Colorado Health Board Rejects Medical Marijuana Proposal for PTSD Treatment
By Carole C. Schriefer, R.N., J.D., The Health Law Firm
On July 15, 2015, the Colorado Board of Health denied a bid to approve medical marijuana as a treatment for post-traumatic stress disorder (PTSD). Colorado is known for pushing the boundaries with marijuana, but health officials rejected the idea that it can be an effective form of treatment for PTSD patients. The board voted against the recommendation of the state’s chief medical officer and marks the third time Colorado’s health officials have said ‘No’ to including PTSD on its marijuana approved list of uses.
Is Marijuana Medicine?
The Colorado Board of Health voted 6-2, to reject a petition for PTSD to be considered a “debilitating condition” and can be treated with medical marijuana. Several veterans testified that marijuana saved their lives, but some board members believed that there was not enough scientific evidence or medical trials to support this claim. The board, many of them physicians, said they couldn’t approve a medical treatment that falls short of federal guidelines. To read this article in full from The Denver Post, click here.

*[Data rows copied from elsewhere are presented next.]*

(* ===== verification/HttpRequest.v ===== *)
(** * Outbound HTTP requests (src/go/http_transcoding.go, src/go/http_client.go)

    How the client turns a request message into a method, a URL and a body: path
    templates, bindings of google.api.http rules, and the distribution of the fields
    of the message over the path, the body and the query.  A message is the JSON
    object [messageToMap] makes of it; a Go map is an object with distinct keys.
    Message descriptors are data: what [Fields().ByName] finds in each message. *)
From S2P Require Import Prelude GoStrings StringFacts Json Metadata Connect Url.
Import Metadata Connect Url.

Module HttpRequest.

(** ** Path templates *)

Record pathSegment : Type := mkSegment { literal : string; field : string; multi : bool }.
Record pathTemplate : Type := mkTemplate { segments : list pathSegment; trailingSlash : bool }.

Definition parseSegment (last : bool) (raw : string) : Outcome pathSegment :=
  if HasPrefix raw "{" && HasSuffix raw "}" then
    let inner := TrimSuffix (TrimPrefix raw "{") "}" in
    let '(field, wildcard) := if containsByte "=" inner then CutByte inner "=" else (inner, "*") in
    if String.eqb field "" then Err "empty field in variable segment"
    else if String.eqb wildcard "*" || String.eqb wildcard "" then Ok (mkSegment "" field false)
    else if String.eqb wildcard "**" then
      if negb last then Err "** wildcard is only supported in the final segment"
      else Ok (mkSegment "" field true)
    else Err ("unsupported wildcard pattern " +:+ Quote wildcard)
  else Ok (mkSegment raw "" false).

Fixpoint parseSegments (rawSegments : list string) : Outcome (list pathSegment) :=
  match rawSegments with
  | [] => Ok []
  | raw :: rest =>
      seg ← parseSegment (match rest with [] => true | _ => false end) raw;
      segs ← parseSegments rest;
      Ok (seg :: segs)
  end.

Definition parsePathTemplate (pattern : string) : Outcome pathTemplate :=
  _ ← failIf (negb (HasPrefix pattern "/")) "path must start with '/'";
  let trailing := (1 <? String.length pattern) && HasSuffix pattern "/" in
  let trimmed := TrimByte SLASH pattern in
  if String.eqb trimmed "" then Ok (mkTemplate [] false)
  else
    segs ← parseSegments (Split trimmed SLASH);
    Ok (mkTemplate segs trailing).

(** ** Bindings *)

Record httpClientBinding : Type := mkBinding {
  method : string;
  pattern : string;
  body : string;
  responseBody : string;
  template : pathTemplate;
  connect : bool
}.
Definition setConnect (b : httpClientBinding) : httpClientBinding :=
  mkBinding (method b) (pattern b) (body b) (responseBody b) (template b) true.

(** The pattern oneof of google.api.HttpRule. *)
Inductive RulePattern : Type :=
  | RuleGet (p : string) | RulePut (p : string) | RulePost (p : string) | RuleDelete (p : string) | RulePatch (p : string)
  | RuleCustom (custom : option (string * string))
  | RuleNone.
Record HttpRule : Type := mkRule { rule_pattern : RulePattern; rule_body : string; rule_response_body : string }.

(** [strings.ToUpper]; HTTP methods are ASCII tokens. *)
Definition ToUpper (s : string) : string := mapBytes (fun c => str1 (toUpperByte c)) s.

Definition httpMethodAndPattern (rule : HttpRule) : Outcome (string * string) :=
  match rule_pattern rule with
  | RuleGet p => Ok ("GET", p)
  | RulePost p => Ok ("POST", p)
  | RulePut p => Ok ("PUT", p)
  | RuleDelete p => Ok ("DELETE", p)
  | RulePatch p => Ok ("PATCH", p)
  | RuleCustom None => Err "custom pattern is nil"
  | RuleCustom (Some (kind, path)) => Ok (ToUpper kind, path)
  | RuleNone => Err "http rule missing pattern"
  end.

(** A field: its JSON name and the message it holds, if any. *)
Record FieldDesc : Type := mkFieldDesc { fd_JSONName : string; fd_Message : option string }.
Notation Descriptors := (gmap string (gmap string FieldDesc)).

Definition DOT : ascii := "."%char.

Section Bindings.
Context (descs : Descriptors).

Definition fieldByName (message name : string) : option FieldDesc := descs !! message ≫= fun fields => fields !! name.

(** [done] are the parts before [parts]. *)
Fixpoint jsonFieldPath (message : string) (done_ parts : list string) : Outcome (list string) :=
  match parts with
  | [] => Ok []
  | part :: rest =>
      let here := Join (done_ ++ [part]) "." in
      match fieldByName message part with
      | None => Err ("field " +:+ Quote here +:+ " does not exist in " +:+ message)
      | Some f =>
          match rest with
          | [] => Ok [fd_JSONName f]
          | _ =>
              match fd_Message f with
              | None => Err ("field " +:+ Quote here +:+ " is not a message")
              | Some m =>
                  names ← jsonFieldPath m (done_ ++ [part]) rest;
                  Ok (fd_JSONName f :: names)
              end
          end
      end
  end.
Definition protobufJSONFieldPath (message fieldPath : string) : Outcome string :=
  names ← jsonFieldPath message [] (Split fieldPath DOT);
  Ok (Join names ".").

Definition bindSegment (requestDescriptor : string) (seg : pathSegment) : Outcome pathSegment :=
  if String.eqb (field seg) "" then Ok seg
  else
    name ← protobufJSONFieldPath requestDescriptor (field seg);
    Ok (mkSegment (literal seg) name (multi seg)).

Definition bindSelector (what descriptor selector : string) : Outcome string :=
  if String.eqb selector "" || String.eqb selector "*" then Ok selector
  else wrapErr ("invalid " +:+ what +:+ " selector " +:+ Quote selector +:+ ": ") (protobufJSONFieldPath descriptor selector).

Definition newHTTPClientBinding (method pattern body responseBody requestDescriptor responseDescriptor : string)
  : Outcome httpClientBinding :=
  let invalid {A} : Outcome A -> Outcome A := wrapErr ("invalid route pattern " +:+ Quote pattern +:+ ": ") in
  template ← invalid (parsePathTemplate pattern);
  segs ← invalid (mapOutcome (bindSegment requestDescriptor) (segments template));
  body ← bindSelector "body" requestDescriptor body;
  responseBody ← bindSelector "response body" responseDescriptor responseBody;
  Ok (mkBinding (ToUpper method) pattern body responseBody (mkTemplate segs (trailingSlash template)) false).

Definition pickHTTPClientBinding (rule : option HttpRule) (svcFullName methodName requestDescriptor responseDescriptor : string)
  : Outcome httpClientBinding :=
  match rule with
  | None =>
      b ← newHTTPClientBinding "POST" ("/" +:+ svcFullName +:+ "/" +:+ methodName) "*" "" requestDescriptor responseDescriptor;
      Ok (setConnect b)
  | Some rule =>
      mp ← httpMethodAndPattern rule;
      newHTTPClientBinding mp.1 mp.2 (rule_body rule) (rule_response_body rule) requestDescriptor responseDescriptor
  end.
End Bindings.

(** ** Values *)

(** [cloneMap] and [cloneSlice]: a deep copy. *)
Fixpoint cloneValue (v : JsonValue) : JsonValue :=
  match v with
  | JObject l => JObject (map (fun kv => (kv.1, cloneValue kv.2)) l)
  | JArray l => JArray (map cloneValue l)
  | _ => v
  end.

Fixpoint getPath (parts : list string) (v : JsonValue) : option JsonValue :=
  match parts with
  | [] => Some v
  | part :: parts =>
      match v with
      | JObject l => next ← assoc part l; getPath parts next
      | _ => None
      end
  end.
Definition getNestedField (root : JsonValue) (fieldPath : string) : option JsonValue := getPath (Split fieldPath DOT) root.

Definition deleteKey (key : string) (l : list (string * JsonValue)) : list (string * JsonValue) :=
  filter (fun kv => kv.1 <> key) l.
(** The nested map is updated in place. *)
Definition updateKey (key : string) (v : JsonValue) (l : list (string * JsonValue)) : list (string * JsonValue) :=
  map (fun kv => if decide (kv.1 = key) then (key, v) else kv) l.

Fixpoint deletePath (parts : list string) (v : JsonValue) : JsonValue :=
  match parts, v with
  | [], _ => v
  | [part], JObject l => JObject (deleteKey part l)
  | part :: parts, JObject l =>
      match assoc part l with
      | Some (JObject m) => JObject (updateKey part (deletePath parts (JObject m)) l)
      | _ => v
      end
  | _, _ => v
  end.
Definition deleteNestedField (root : JsonValue) (fieldPath : string) : JsonValue := deletePath (Split fieldPath DOT) root.

(** [wrapResponseBody]: the payload under the given path. *)
Definition wrapResponseBody (payload : JsonValue) (fieldPath : string) : JsonValue :=
  match filter (fun part => part <> "") (Split fieldPath DOT) with
  | [] => JObject []
  | parts => foldr (fun part out => JObject [(part, out)]) payload parts
  end.

Definition goType (v : JsonValue) : string :=
  match v with
  | JNull => "<nil>"
  | JObject _ => "map[string]interface {}"
  | JArray _ => "[]interface {}"
  | _ => ""
  end.
Definition scalarToString (v : JsonValue) : Outcome string :=
  match v with
  | JString s => Ok s
  | JBool b => Ok (FormatBool b)
  | JFloat f => Ok (FormatFloat f)
  | JNumber l => Ok l
  | JInt z => Ok (FormatInt z)
  | JNull | JObject _ | JArray _ => Err ("expected scalar value, got " +:+ goType v)
  end.

(** ** Path, query and body *)

Definition encodePathValue (v : JsonValue) (multi : bool) : Outcome string :=
  raw ← scalarToString v;
  Ok (if multi then Join (map PathEscape (Split raw SLASH)) "/" else PathEscape raw).

(** The errors of a call are statuses. *)
Notation Result A := (A + Status)%type.
Definition invalidArgument {A} (message : string) : Result A := inr (mkStatus InvalidArgument message []).

Fixpoint expandSegments (segs : list pathSegment) (args : JsonValue) : Result (list string * list string) :=
  match segs with
  | [] => inl ([], [])
  | seg :: segs =>
      if String.eqb (field seg) "" then
        match expandSegments segs args with
        | inl (parts, consumed) => inl (literal seg :: parts, consumed)
        | inr e => inr e
        end
      else
        match getNestedField args (field seg) with
        | None => invalidArgument ("missing path field " +:+ Quote (field seg))
        | Some raw =>
            match encodePathValue raw (multi seg) with
            | Ok encoded =>
                match expandSegments segs args with
                | inl (parts, consumed) => inl (encoded :: parts, field seg :: consumed)
                | inr e => inr e
                end
            | Err e => invalidArgument ("invalid path field " +:+ Quote (field seg) +:+ ": " +:+ e)
            | Panic _ | NoFuel => invalidArgument ""
            end
        end
  end.

Definition expandPath (b : httpClientBinding) (args : JsonValue) : Result (string * list string) :=
  match segments (template b) with
  | [] => inl ("/", [])
  | segs =>
      match expandSegments segs args with
      | inl (parts, consumed) =>
          inl ("/" +:+ Join parts "/" +:+ (if trailingSlash (template b) then "/" else ""), consumed)
      | inr e => inr e
      end
  end.

(** [json.Marshal] of a Go value: the keys of maps are sorted. *)
Fixpoint sortKeys (v : JsonValue) : JsonValue :=
  match v with
  | JObject l =>
      let l := map (fun kv => (kv.1, sortKeys kv.2)) l in
      JObject (omap (fun k => pair k <$> assoc k l) (sortStrings (map fst l)))
  | JArray l => JArray (map sortKeys l)
  | _ => v
  end.
Definition MarshalAny (v : JsonValue) : string := Marshal (sortKeys v).

Definition isEmptyObject (v : JsonValue) : bool := match v with JObject [] => true | _ => false end.

(** The bytes of the body, none when empty, and the selector that was consumed. *)
Definition encodeBody (b : httpClientBinding) (args : JsonValue) : string * string :=
  if String.eqb (body b) "" then ("", "")
  else if String.eqb (body b) "*" then
    (if isEmptyObject args && negb (connect b) then "" else MarshalAny args, "*")
  else match getNestedField args (body b) with
       | None => ("", body b)
       | Some v => (MarshalAny v, body b)
       end.

Definition childKey (prefix key : string) : string := if String.eqb prefix "" then key else prefix +:+ "." +:+ key.

Definition queryScalar (prefix : string) (v : JsonValue) : Result (string * string) :=
  match scalarToString v with
  | Ok raw => inl (prefix, raw)
  | Err e => invalidArgument ("invalid query value for " +:+ Quote prefix +:+ ": " +:+ e)
  | Panic _ | NoFuel => invalidArgument ""
  end.

Fixpoint collect {A} (l : list (Result A)) : Result (list A) :=
  match l with
  | [] => inl []
  | inl a :: l => match collect l with inl as_ => inl (a :: as_) | inr e => inr e end
  | inr e :: _ => inr e
  end.

(** The pairs [encodeQueryFields] adds, in order. *)
Fixpoint queryPairs (prefix : string) (v : JsonValue) : Result (list (string * string)) :=
  match v with
  | JNull => inl []
  | JObject l =>
      let members := map (fun kv => (kv.1, queryPairs (childKey prefix kv.1) kv.2)) l in
      match collect (omap (fun key => assoc key members) (sortStrings (map fst l))) with
      | inl ls => inl (concat ls)
      | inr e => inr e
      end
  | JArray l => collect (map (queryScalar prefix) l)
  | _ => match queryScalar prefix v with inl p => inl [p] | inr e => inr e end
  end.

Definition encodeQueryFields (prefix : string) (v : JsonValue) (query : Values) : Result Values :=
  match queryPairs prefix v with
  | inl ps => inl (foldl (fun q kv => appendValue kv.1 kv.2 q) query ps)
  | inr e => inr e
  end.

Definition joinBase (basePath endpointPath : string) : string :=
  let basePath := TrimSuffix basePath "/" in
  if String.eqb basePath "" then endpointPath
  else if String.eqb endpointPath "/" then basePath +:+ "/"
  else basePath +:+ endpointPath.

(** [args] is the result of [messageToMap]. *)
Definition build (b : httpClientBinding) (args : JsonValue + string) (baseURL : URL) : Result (string * string) :=
  match args with
  | inr e => invalidArgument ("marshal request JSON: " +:+ e)
  | inl args =>
      let working := cloneValue args in
      match expandPath b working with
      | inr e => inr e
      | inl (endpointPath, consumedPath) =>
          let working := foldl deleteNestedField working consumedPath in
          let '(bodyBytes, consumedBody) := encodeBody b working in
          let working := if negb (String.eqb consumedBody "") && negb (String.eqb consumedBody "*")
                         then deleteNestedField working consumedBody else working in
          match (if String.eqb (body b) "*" then inl ∅ else encodeQueryFields "" working ∅) : Result Values with
          | inr e => inr e
          | inl query =>
              let u := mkURL (u_origin baseURL) (joinBase (u_path baseURL) endpointPath) (u_rawPath baseURL)
                         (u_forceQuery baseURL) (Encode query) (u_fragment baseURL) in
              inl (bodyBytes, URL_String u)
          end
      end
  end.
End HttpRequest.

Some of those attending the vote, noted that none of the conditions currently approved for medical marijuana cards, including AIDS, epilepsy and glaucoma, has the kind of scientific evidence or research to support the claim To read more of this from the Associated Press, click here.
To read a past blog on marijuana policy, click here.
According to The Denver Post, supporters of the proposal say that rather than focusing on the hard science, the needs of patients should also be considered. If it had been approved, it would have allowed physicians to recommend certain medical marijuana strains to provide relief without a ‘high’, according to Teri Robnett, director of the Cannabis Patients Alliance. Click here to go to their website and learn more about the Cannabis Patients Alliance.
Legal But With Limits.
Voters in Colorado have approved the legal use of marijuana for medical and recreational purposes, but government officials have not been quick to jump on board. Despite this recent rejection, Colorado has approved the use of marijuana for various health ailments. Colorado’s approved list of uses for medical marijuana currently includes muscle spasms, epilepsy, cancer, severe glaucoma and nausea. Currently, nine states allow physicians to recommend medical marijuana treatment for PTSD patients. To read a past blog on uses of medical marijuana, click here.
Do you agree that PTSD should be excluded from the medical marijuana approval list? Do you approve of using medical marijuana as a treatment? Please leave any thoughtful comments below.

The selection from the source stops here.